Johnny Ngauamo
- Born: Sione Fotu Ngauamo 20 July 1969 (age 56) Nuku'alofa, Tonga

Rugby union career
- Position: Centre

Amateur team(s)
- Years: Team / Apps / (Points)
- Suburbs RFC

Senior career
- Years: Team / Apps / (Points)
- 1997-1998: Harlequins
- 1999-2003: ASM Clermont

Provincial / State sides
- Years: Team / Apps / (Points)
- 1991-1996: Auckland

International career
- Years: Team / Apps / (Points)
- 1997-2003: Tonga / 6 / (5)

= Johnny Ngauamo =

 Johnny Fotu Ngauamo, was born on 20 July 1969 in Nuku'alofa, Tonga. He received his secondary education at Marcellin College, Auckland. He is a Rugby Union international player who played for Tonga in the position of centre (1.85 metres and 96 kg).

His brother Milton was also an international rugby player.

==Career==

===Clubs===
- Harlequins 1997-1998
- ASM Clermont 1999-2003

===International===
He gained his first international cap for Tonga on 14 June 2003 in a match against Ireland and he played for Tonga four other times in that year.

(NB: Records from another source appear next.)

(** * The PostgreSQL batch loader of [scripts/postgres-data-loader.py]

    A shallow embedding of the [DataLoader] class: the flat CSV row, the
    entity registry kept on [self], the nine target tables, the statements
    the loader sends to the cursor, and the control flow of [run].

    Conventions.
    - A CSV row (a [csv.DictReader] dict) is the record [Row]: one string
      field per column of the input schema.  Every column is assumed to be
      present in the header, so [row['x']] never raises [KeyError].
    - Python [str] is [string]: texts are taken in their UTF-8 encoding.
      Substring tests on code points and on UTF-8 bytes agree, and the only
      characters that [str.lower] can turn into an ASCII letter of the
      keywords looked for here are the ASCII capitals.
    - A Python exception is the [Raise] case of [result]; inside [run] the
      connection state is threaded explicitly, and is still available when
      an exception passes, as the [except] clause of [run] needs it.
    - A Python [float] is the exact value of the decimal literal it was read
      from ([pyfloat]).  The loader never computes with floats: it only
      parses them and hands them to the cursor. *)

From Stdlib Require Import ZArith QArith Qabs Qround List String Ascii Bool Lia.
Import ListNotations.

Local Open Scope string_scope.
Local Open Scope list_scope.
Local Open Scope Z_scope.

Set Implicit Arguments.

(* ===================================================================== *)
(** * Exceptions                                                          *)
(* ===================================================================== *)

(** What the loader's own statements can raise on rows with all columns
    present: [ValueError] from [float], [int] and
    [datetime.fromisoformat] (the argument names the builtin), and
    [KeyError] from a subscript on one of the loader's dictionaries. *)
Inductive exn : Type :=
| ValueError (builtin : string)
| KeyError (key : string).

Inductive result (A : Type) : Type :=
| Ok (a : A)
| Raise (e : exn).

Arguments Ok {A} a.
Arguments Raise {A} e.

Definition is_ok {A} (r : result A) : bool :=
  match r with Ok _ => true | Raise _ => false end.

Declare Scope result_scope.
Delimit Scope result_scope with result.
(** * ManagedServiceHost: start / stop / restart against a manager

    A shallow embedding of [service_host/managed_service_host.py].

    The class talks to four things that live outside the file: the manager
    proxy ([manager.send_request]), the base host ([is_running], [connect],
    [get_name]), the [json] module and the [settings] object.  They are
    gathered in the class [Externals]; every definition and theorem below is
    parametric in it.  The methods themselves are written in a small
    state-and-exception monad [Py] over the process state [Proc]. *)

From Stdlib Require Import ZArith.
From stdpp Require Import base strings gmap pretty list.

Set Warnings "-register-all".
Local Open Scope Z_scope.

(** ** Python values *)

(** The values that travel through the file: what [json.loads] and
    [res.json()] return, and what is put in the [params] dict of a request.
    Floats do not occur in the modelled paths. *)
Inductive pyval :=
| PyNone
| PyBool (b : bool)
| PyInt (n : Z)
| PyStr (s : string)
| PyList (l : list pyval)
| PyDict (d : gmap string pyval).

(** Python's truth value, as used by [if x:] and [x and y]. *)
Definition truthy (v : pyval) : bool :=
  match v with
  | PyNone => false
  | PyBool b => b
  | PyInt n => negb (n =? 0)
  | PyStr s => negb (bool_decide (s = ""))
  | PyList l => negb (bool_decide (length l = 0%nat))
  | PyDict d => negb (bool_decide (size d = 0%nat))
  end.

(** Exceptions.  [UnexpectedResponse] is the one the file raises itself;
    [KeyError] and [TypeError] come from subscripting the decoded body;
    [OverflowError] from dividing an int beyond the range of a float;
    [OtherError] stands for whatever an external call raises. *)
Inductive exn :=
| UnexpectedResponse (msg : string)
| KeyError (key : string)
| TypeError
| OverflowError
| OtherError (what : string).

(** [v[key]] for a string key. *)
Definition getitem (v : pyval) (key : string) : exn + pyval :=
  match v with
  | PyDict d =>
      match d !! key with
      | Some x => inr x
      | None => inl (KeyError key)
      end
  | _ => inl TypeError
  end.

(** The response object returned by [manager.send_request], a
    [requests.Response]: [res.status_code], [res.text] and the outcome of
    [res.json()]. *)
Record Response := {
  status_code : Z;
  text : string;
  json : exn + pyval;
}.

(** The text [format] renders for [{res}].  A [requests.Response] has no
    [__str__] or [__format__] of its own, so this is its [__repr__],
    ['<Response [%s]>' % (self.status_code)]. *)
Definition response_str (res : Response) : string :=
  "<Response [" +:+ pretty (status_code res) +:+ "]>".

(** [int / float] converts the int to a float first, rounding to nearest,
    ties to even, and raises [OverflowError] when the result is beyond the
    largest double: that is from [2 ** 1024 - 2 ** 970] on, in absolute
    value. *)
Definition float_int_limit : Z := 2 ^ 1024 - 2 ^ 970.

Arguments float_int_limit : simpl never.

(** The attributes of [self] that the three methods read or write. *)
Record Host := {
  config_file : string;
  config : pyval;
}.

Definition set_config (c : pyval) (h : Host) : Host :=
  {| config_file := config_file h; config := c |}.

(** Observable effects, in the order they happen. *)
Inductive event :=
| EvRequest (action : string) (params : gmap string pyval) (post : bool)
| EvPrint (line : string)
| EvSleep (millis : Z)
| EvConnect.

(** An entry of the [atexit] registry: the bound method [self.stop]
    together with its keyword argument [timeout]. *)
Inductive exit_handler :=
| BoundStop (kw_timeout : Z).

(** ** What the file imports *)

Class Externals := {
  (** everything outside the Python process: the manager and the hosts *)
  World : Type;
  (** [manager.send_request(action, params=..., post=...)] *)
  send_request :
    string -> gmap string pyval -> bool -> World -> (exn + Response) * World;
  (** [ServiceHost.is_running], a read-only check *)
  is_running : Host -> World -> bool;
  (** [ServiceHost.connect] *)
  connect : Host -> World -> (exn + unit) * World;
  (** [ServiceHost.get_name], the display name *)
  get_name : Host -> string;
  (** [type(self).__name__] *)
  cls_name : string;
  (** [json.loads] on a [str] *)
  json_loads : string -> exn + pyval;
  (** [settings.VERBOSITY] and the two [Verbosity] levels compared with it *)
  VERBOSITY : Z;
  PROCESS_START : Z;
  PROCESS_STOP : Z;
  (** [settings.ON_EXIT_MANAGED_HOSTS_STOP_TIMEOUT] *)
  ON_EXIT_MANAGED_HOSTS_STOP_TIMEOUT : Z;
  (** the text [format] renders for [timeout / 1000.0], where that float
      exists *)
  seconds_str : Z -> string;
}.

(** ** Process state and the [Py] monad *)

Record Proc `{Externals} := {
  self : Host;
  world : World;
  exitfuncs : list exit_handler;
  trace : list event;
}.

Definition Py `{Externals} (A : Type) : Type := Proc -> (exn + A) * Proc.

Section Monad.
Context `{X : Externals}.

#[export] Instance Py_ret : MRet Py := fun A a st => (inr a, st).

#[export] Instance Py_bind : MBind Py := fun A B k m st =>
  match m st with
  | (inr a, st') => k a st'
  | (inl e, st') => (inl e, st')
  end.

Definition raise {A} (e : exn) : Py A := fun st => (inl e, st).

Definition lift {A} (r : exn + A) : Py A := fun st => (r, st).

Definition emit (ev : event) : Py unit := fun st =>
  (inr tt, {| self := self st; world := world st;
              exitfuncs := exitfuncs st; trace := trace st ++ [ev] |}).

Definition with_world (w : World) (st : Proc) : Proc :=
  {| self := self st; world := w;
     exitfuncs := exitfuncs st; trace := trace st |}.

(** ** Primitive actions *)

Definition get_self : Py Host := fun st => (inr (self st), st).

(** [self.config = c] *)
Definition assign_config (c : pyval) : Py unit := fun st =>
  (inr tt, {| self := set_config c (self st); world := world st;
              exitfuncs := exitfuncs st; trace := trace st |}).

(** A call that leaves the process: it may change the world and may raise. *)
Definition ask_world {A} (f : World -> (exn + A) * World) : Py A :=
  fun st => let '(r, w) := f (world st) in (r, with_world w st).

(** [self.manager.send_request(action, params=params, post=post)] *)
Definition manager_send_request (action : string)
    (params : gmap string pyval) (post : bool) : Py Response :=
  emit (EvRequest action params post);;
  ask_world (send_request action params post).

(** [self.is_running()] *)
Definition self_is_running : Py bool := fun st =>
  (inr (is_running (self st) (world st)), st).

(** [self.connect()] *)
Definition self_connect : Py unit :=
  h ← get_self;
  emit EvConnect;;
  ask_world (connect h).

(** [self.get_name()] *)
Definition self_get_name : Py string := fun st =>
  (inr (get_name (self st)), st).

(** [print(line)] *)
Definition print (line : string) : Py unit := emit (EvPrint line).

(** [time.sleep(millis / 1000.0)] *)
Definition sleep (millis : Z) : Py unit := emit (EvSleep millis).

(** [atexit.register(self.stop, timeout=t)] *)
Definition atexit_register (h : exit_handler) : Py unit := fun st =>
  (inr tt, {| self := self st; world := world st;
              exitfuncs := exitfuncs st ++ [h]; trace := trace st |}).

(** [json.loads(v)] *)
Definition py_json_loads (v : pyval) : exn + pyval :=
  match v with
  | PyStr s => json_loads s
  | _ => inl TypeError
  end.

(** ** The methods *)

Definition start_error_message (res : Response) : string :=
  "Attempted to start a " +:+ cls_name +:+ ": " +:+ response_str res
    +:+ " - " +:+ text res.

Definition start : Py unit :=
  h ← get_self;
  res ← manager_send_request "start"
        {[ "config" := PyStr (config_file h) ]} true;
  if bool_decide (status_code res ≠ 200) then
    raise (UnexpectedResponse (start_error_message res))
  else
    host_json ← lift (json res);
    output ← lift (getitem host_json "output");
    cfg ← lift (py_json_loads output);
    assign_config cfg;;
    started ← lift (getitem host_json "started");
    (if truthy started && (PROCESS_START <=? VERBOSITY) then
       name ← self_get_name;
       print ("Started " +:+ name)
     else mret tt);;
    atexit_register (BoundStop ON_EXIT_MANAGED_HOSTS_STOP_TIMEOUT).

===Griffith University Colleges Knights===
As of 2019 Johnny has signed on as head coach for the Knights in the Gold Coast District Rugby Union competition. He is looking to lead the 1st XV to back to back premierships for the first time in club history. 2019, Ngauamao's first in charge was a successful year finishing Minor Premiers at the end of the regular season, unfortunately falling to Helensvale Hogs in the Grand Final. 2020 was an exceptional year for Ngauamo and the Knights going undefeated throughout the whole season. The Grand Final saw the Knights defeat Nerang Bulls 34-12 in the final.